(* ===== verification/GoSet.v ===== *)
(** * Package set (src/set/set.go)

    A [*Set] is a location of a store whose cells hold the [entries] field: [None] for the nil
    map of a zero value, [Some X] for a map with key set [X]. The methods take locations, so a
    call that passes the receiver as its own argument is one of the cases covered. A loop over a
    map follows an arbitrary order ([SetRange]) and, as in Go, skips an entry that was deleted
    before it was reached. *)

From stdpp Require Import prelude list gmap strings.
From S2P Require Import Prelude.

Module GoSet.

Definition loc := positive.

(** An [iter.Seq]: the values of some list, or [All] of a set, read while the loop runs. *)
Inductive Seq (K : Type) :=
| SeqList (yields : list K)
| SeqAll (s : loc).
Arguments SeqList {K} _.
Arguments SeqAll {K} _.

Section set.
Context {K : Type} `{Countable K} `{!SetRange K}.

Abbreviation cell := (option (gset K)).
Abbreviation store := (gmap loc cell).
Abbreviation M := (GoM store).

(** ** Memory *)

Definition load (s : loc) : M cell := λ st,
  match st !! s with
  | Some e => (Returned e, st)
  | None => (Panicked "runtime error: invalid memory address or nil pointer dereference", st)
  end.

Definition assign (s : loc) (e : cell) : M unit := _ ← load s; go_modify <[s := e]>.

Definition alloc (e : cell) : M loc := λ st,
  let s := fresh (dom st) in (Returned s, <[s := e]> st).

(** [entries[element] = struct{}{}], which panics on a nil map. *)
Definition put (s : loc) (element : K) : M unit :=
  e ← load s;
  match e with
  | Some X => assign s (Some ({[element]} ∪ X))
  | None => go_panic "assignment to entry in nil map"
  end.

(** [delete(entries, element)], a no-op on a nil map. *)
Definition del (s : loc) (element : K) : M unit :=
  e ← load s; assign s ((λ X, X ∖ {[element]}) <$> e).

Definition keys (e : cell) : gset K := default ∅ e.

Definition len_entries (s : loc) : M nat := e ← load s; mret (size (keys e)).

(** The rest of a loop over [s.entries]: the body returns [Some r] to leave the loop. *)
Fixpoint range_loop {R} (s : loc) (body : K → M (option R)) (todo : list K) : M (option R) :=
  match todo with
  | [] => mret None
  | element :: todo =>
      e ← load s;
      if decide (element ∈ keys e) then
        r ← body element;
        match r with
        | Some _ => mret r
        | None => range_loop s body todo
        end
      else range_loop s body todo
  end.

Definition for_entries {R} (i : nat) (s : loc) (body : K → M (option R)) : M (option R) :=
  e ← load s; range_loop s body (set_range i (keys e)).

Fixpoint list_loop {R} (body : K → M (option R)) (todo : list K) : M (option R) :=
  match todo with
  | [] => mret None
  | element :: todo =>
      r ← body element;
      match r with
      | Some _ => mret r
      | None => list_loop body todo
      end
  end.

(** [for element := range seq]. *)
Definition for_seq {R} (i : nat) (seq : Seq K) (body : K → M (option R)) : M (option R) :=
  match seq with
  | SeqList yields => list_loop body yields
  | SeqAll s => for_entries i s body
  end.

(** A body that never leaves its loop. *)
Definition continue (m : M unit) : M (option Empty_set) := _ ← m; mret None.
Definition ignore {R} (m : M R) : M unit := _ ← m; mret ().

(** ** The methods *)

Definition New : M loc := alloc (Some ∅).

Definition ensureEntries (s : loc) : M unit :=
  e ← load s; match e with None => assign s (Some ∅) | Some _ => mret () end.

Definition Add (s : loc) (element : K) : M unit := _ ← ensureEntries s; put s element.

Definition Of (elements : list K) : M loc :=
  result ← alloc (Some ∅);
  _ ← list_loop (λ element, continue (Add result element)) elements;
  mret result.

Definition FromSlice (ks : list K) : M loc := Of ks.

Definition AddAll (s : loc) (seq : Seq K) : M unit :=
  _ ← ensureEntries s;
  ignore (for_seq 0 seq (λ element, continue (put s element))).

Definition Collect (seq : Seq K) : M loc :=
  result ← New;
  _ ← AddAll result seq;
  mret result.

Definition Remove (s : loc) (element : K) : M unit := del s element.

Definition RemoveFunc (s : loc) (predicate : K → bool) : M unit :=
  ignore (for_entries 0 s (λ element, continue (go_when (predicate element) (del s element)))).

Definition smallerFirst (first second : loc) : M (loc * loc) :=
  n1 ← len_entries first;
  n2 ← len_entries second;
  mret (if (n1 <? n2)%nat then (first, second) else (second, first)).

Definition Contains (s : loc) (element : K) : M bool :=
  e ← load s; mret (bool_decide (element ∈ keys e)).

Definition Difference (s other : loc) : M loc :=
  result ← New;
  _ ← for_entries 0 s (λ element, continue (
        c ← Contains other element;
        if c : bool then mret () else put result element));
  mret result.

Definition Intersection (s other : loc) : M loc :=
  p ← smallerFirst s other;
  result ← New;
  _ ← for_entries 0 p.1 (λ element, continue (
        c ← Contains p.2 element;
        if c : bool then put result element else mret ()));
  mret result.

Definition Clone (s : loc) : M loc :=
  result ← alloc (Some ∅);
  _ ← for_entries 0 s (λ element, continue (put result element));
  mret result.

Definition Union (s other : loc) : M loc :=
  p ← smallerFirst s other;
  result ← Clone p.2;
  _ ← for_entries 1 p.1 (λ element, continue (put result element));
  mret result.

Definition Disjunction (s other : loc) : M loc :=
  result ← Union s other;
  intersection ← Intersection s other;
  _ ← for_entries 2 intersection (λ element, continue (Remove result element));
  mret result.

Definition ContainsFunc (s : loc) (predicate : K → bool) : M bool :=
  r ← for_entries 0 s (λ element, mret (if predicate element then Some true else None));
  mret (default false r).

Definition Filter (s : loc) (predicate : K → bool) : M loc :=
  result ← New;
  _ ← for_entries 0 s (λ element, continue (go_when (predicate element) (put result element)));
  mret result.

Definition ContainsAll (s : loc) (seq : Seq K) : M bool :=
  r ← for_seq 0 seq (λ element, c ← Contains s element;
                      mret (if c : bool then None else Some false));
  mret (default true r).

Definition All (s : loc) : Seq K := SeqAll s.

Definition IsSubset (s other : loc) : M bool :=
  n1 ← len_entries s;
  n2 ← len_entries other;
  if (n2 <? n1)%nat then mret false else ContainsAll other (All s).

Definition Equals (s other : loc) : M bool :=
  n1 ← len_entries s;
  n2 ← len_entries other;
  if (n1 =? n2)%nat then IsSubset s other else mret false.

Definition IsSuperset (s other : loc) : M bool := IsSubset other s.

Definition IsDisjoint (s other : loc) : M bool :=
  p ← smallerFirst s other;
  r ← for_entries 0 p.1 (λ element, c ← Contains p.2 element;
                          mret (if c : bool then Some false else None));
  mret (default true r).

Definition IsEmpty (s : loc) : M bool := n ← len_entries s; mret (n =? 0)%nat.

Definition Len (s : loc) : M nat := len_entries s.

Definition ToSlice (s : loc) : M (list K) :=
  e ← load s;
  mret (foldl (λ elements element, elements ++ [element]) [] (set_range 0 (keys e))).

Definition Clear (s : loc) : M unit := assign s (Some ∅).

Definition Update (s other : loc) : M unit :=
  _ ← ensureEntries s;
  ignore (for_entries 0 other (λ element, continue (put s element))).

Definition DifferenceUpdate (s other : loc) : M unit :=
  ignore (for_entries 0 other (λ element, continue (del s element))).

Definition RemoveAll (s : loc) (seq : Seq K) : M unit :=
  ignore (for_seq 0 seq (λ element, continue (del s element))).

__Task to carry out__. Transcribe all the entries, keeping each one exactly as it is.

__Answer box__.
(* ===== verification/GoSet.v ===== *)
(** * Package set (src/set/set.go)

    A [*Set] is a location of a store whose cells hold the [entries] field: [None] for the nil
    map of a zero value, [Some X] for a map with key set [X]. The methods take locations, so a
    call that passes the receiver as its own argument is one of the cases covered. A loop over a
    map follows an arbitrary order ([SetRange]) and, as in Go, skips an entry that was deleted
    before it was reached. *)

From stdpp Require Import prelude list gmap strings.
From S2P Require Import Prelude.

Module GoSet.

Definition loc := positive.

(** An [iter.Seq]: the values of some list, or [All] of a set, read while the loop runs. *)
Inductive Seq (K : Type) :=
| SeqList (yields : list K)
| SeqAll (s : loc).
Arguments SeqList {K} _.
Arguments SeqAll {K} _.

Section set.
Context {K : Type} `{Countable K} `{!SetRange K}.

Abbreviation cell := (option (gset K)).
Abbreviation store := (gmap loc cell).
Abbreviation M := (GoM store).

(** ** Memory *)

Definition load (s : loc) : M cell := λ st,
  match st !! s with
  | Some e => (Returned e, st)
  | None => (Panicked "runtime error: invalid memory address or nil pointer dereference", st)
  end.

Definition assign (s : loc) (e : cell) : M unit := _ ← load s; go_modify <[s := e]>.

Definition alloc (e : cell) : M loc := λ st,
  let s := fresh (dom st) in (Returned s, <[s := e]> st).

(** [entries[element] = struct{}{}], which panics on a nil map. *)
Definition put (s : loc) (element : K) : M unit :=
  e ← load s;
  match e with
  | Some X => assign s (Some ({[element]} ∪ X))
  | None => go_panic "assignment to entry in nil map"
  end.

(** [delete(entries, element)], a no-op on a nil map. *)
Definition del (s : loc) (element : K) : M unit :=
  e ← load s; assign s ((λ X, X ∖ {[element]}) <$> e).

Definition keys (e : cell) : gset K := default ∅ e.

Definition len_entries (s : loc) : M nat := e ← load s; mret (size (keys e)).

(** The rest of a loop over [s.entries]: the body returns [Some r] to leave the loop. *)
Fixpoint range_loop {R} (s : loc) (body : K → M (option R)) (todo : list K) : M (option R) :=
  match todo with
  | [] => mret None
  | element :: todo =>
      e ← load s;
      if decide (element ∈ keys e) then
        r ← body element;
        match r with
        | Some _ => mret r
        | None => range_loop s body todo
        end
      else range_loop s body todo
  end.

Definition for_entries {R} (i : nat) (s : loc) (body : K → M (option R)) : M (option R) :=
  e ← load s; range_loop s body (set_range i (keys e)).

Fixpoint list_loop {R} (body : K → M (option R)) (todo : list K) : M (option R) :=
  match todo with
  | [] => mret None
  | element :: todo =>
      r ← body element;
      match r with
      | Some _ => mret r
      | None => list_loop body todo
      end
  end.

(** [for element := range seq]. *)
Definition for_seq {R} (i : nat) (seq : Seq K) (body : K → M (option R)) : M (option R) :=
  match seq with
  | SeqList yields => list_loop body yields
  | SeqAll s => for_entries i s body
  end.

(** A body that never leaves its loop. *)
Definition continue (m : M unit) : M (option Empty_set) := _ ← m; mret None.
Definition ignore {R} (m : M R) : M unit := _ ← m; mret ().

(** ** The methods *)

Definition New : M loc := alloc (Some ∅).

Definition ensureEntries (s : loc) : M unit :=
  e ← load s; match e with None => assign s (Some ∅) | Some _ => mret () end.

Definition Add (s : loc) (element : K) : M unit := _ ← ensureEntries s; put s element.

Definition Of (elements : list K) : M loc :=
  result ← alloc (Some ∅);
  _ ← list_loop (λ element, continue (Add result element)) elements;
  mret result.

Definition FromSlice (ks : list K) : M loc := Of ks.

Definition AddAll (s : loc) (seq : Seq K) : M unit :=
  _ ← ensureEntries s;
  ignore (for_seq 0 seq (λ element, continue (put s element))).

Definition Collect (seq : Seq K) : M loc :=
  result ← New;
  _ ← AddAll result seq;
  mret result.

Definition Remove (s : loc) (element : K) : M unit := del s element.

Definition RemoveFunc (s : loc) (predicate : K → bool) : M unit :=
  ignore (for_entries 0 s (λ element, continue (go_when (predicate element) (del s element)))).

Definition smallerFirst (first second : loc) : M (loc * loc) :=
  n1 ← len_entries first;
  n2 ← len_entries second;
  mret (if (n1 <? n2)%nat then (first, second) else (second, first)).

Definition Contains (s : loc) (element : K) : M bool :=
  e ← load s; mret (bool_decide (element ∈ keys e)).

Definition Difference (s other : loc) : M loc :=
  result ← New;
  _ ← for_entries 0 s (λ element, continue (
        c ← Contains other element;
        if c : bool then mret () else put result element));
  mret result.

Definition Intersection (s other : loc) : M loc :=
  p ← smallerFirst s other;
  result ← New;
  _ ← for_entries 0 p.1 (λ element, continue (
        c ← Contains p.2 element;
        if c : bool then put result element else mret ()));
  mret result.

Definition Clone (s : loc) : M loc :=
  result ← alloc (Some ∅);
  _ ← for_entries 0 s (λ element, continue (put result element));
  mret result.

Definition Union (s other : loc) : M loc :=
  p ← smallerFirst s other;
  result ← Clone p.2;
  _ ← for_entries 1 p.1 (λ element, continue (put result element));
  mret result.

Definition Disjunction (s other : loc) : M loc :=
  result ← Union s other;
  intersection ← Intersection s other;
  _ ← for_entries 2 intersection (λ element, continue (Remove result element));
  mret result.

Definition ContainsFunc (s : loc) (predicate : K → bool) : M bool :=
  r ← for_entries 0 s (λ element, mret (if predicate element then Some true else None));
  mret (default false r).

Definition Filter (s : loc) (predicate : K → bool) : M loc :=
  result ← New;
  _ ← for_entries 0 s (λ element, continue (go_when (predicate element) (put result element)));
  mret result.

Definition ContainsAll (s : loc) (seq : Seq K) : M bool :=
  r ← for_seq 0 seq (λ element, c ← Contains s element;
                      mret (if c : bool then None else Some false));
  mret (default true r).

Definition All (s : loc) : Seq K := SeqAll s.

Definition IsSubset (s other : loc) : M bool :=
  n1 ← len_entries s;
  n2 ← len_entries other;
  if (n2 <? n1)%nat then mret false else ContainsAll other (All s).

Definition Equals (s other : loc) : M bool :=
  n1 ← len_entries s;
  n2 ← len_entries other;
  if (n1 =? n2)%nat then IsSubset s other else mret false.

Definition IsSuperset (s other : loc) : M bool := IsSubset other s.

Definition IsDisjoint (s other : loc) : M bool :=
  p ← smallerFirst s other;
  r ← for_entries 0 p.1 (λ element, c ← Contains p.2 element;
                          mret (if c : bool then Some false else None));
  mret (default true r).

Definition IsEmpty (s : loc) : M bool := n ← len_entries s; mret (n =? 0)%nat.

Definition Len (s : loc) : M nat := len_entries s.

Definition ToSlice (s : loc) : M (list K) :=
  e ← load s;
  mret (foldl (λ elements element, elements ++ [element]) [] (set_range 0 (keys e))).

Definition Clear (s : loc) : M unit := assign s (Some ∅).

Definition Update (s other : loc) : M unit :=
  _ ← ensureEntries s;
  ignore (for_entries 0 other (λ element, continue (put s element))).

Definition DifferenceUpdate (s other : loc) : M unit :=
  ignore (for_entries 0 other (λ element, continue (del s element))).

Definition RemoveAll (s : loc) (seq : Seq K) : M unit :=
  ignore (for_seq 0 seq (λ element, continue (del s element))).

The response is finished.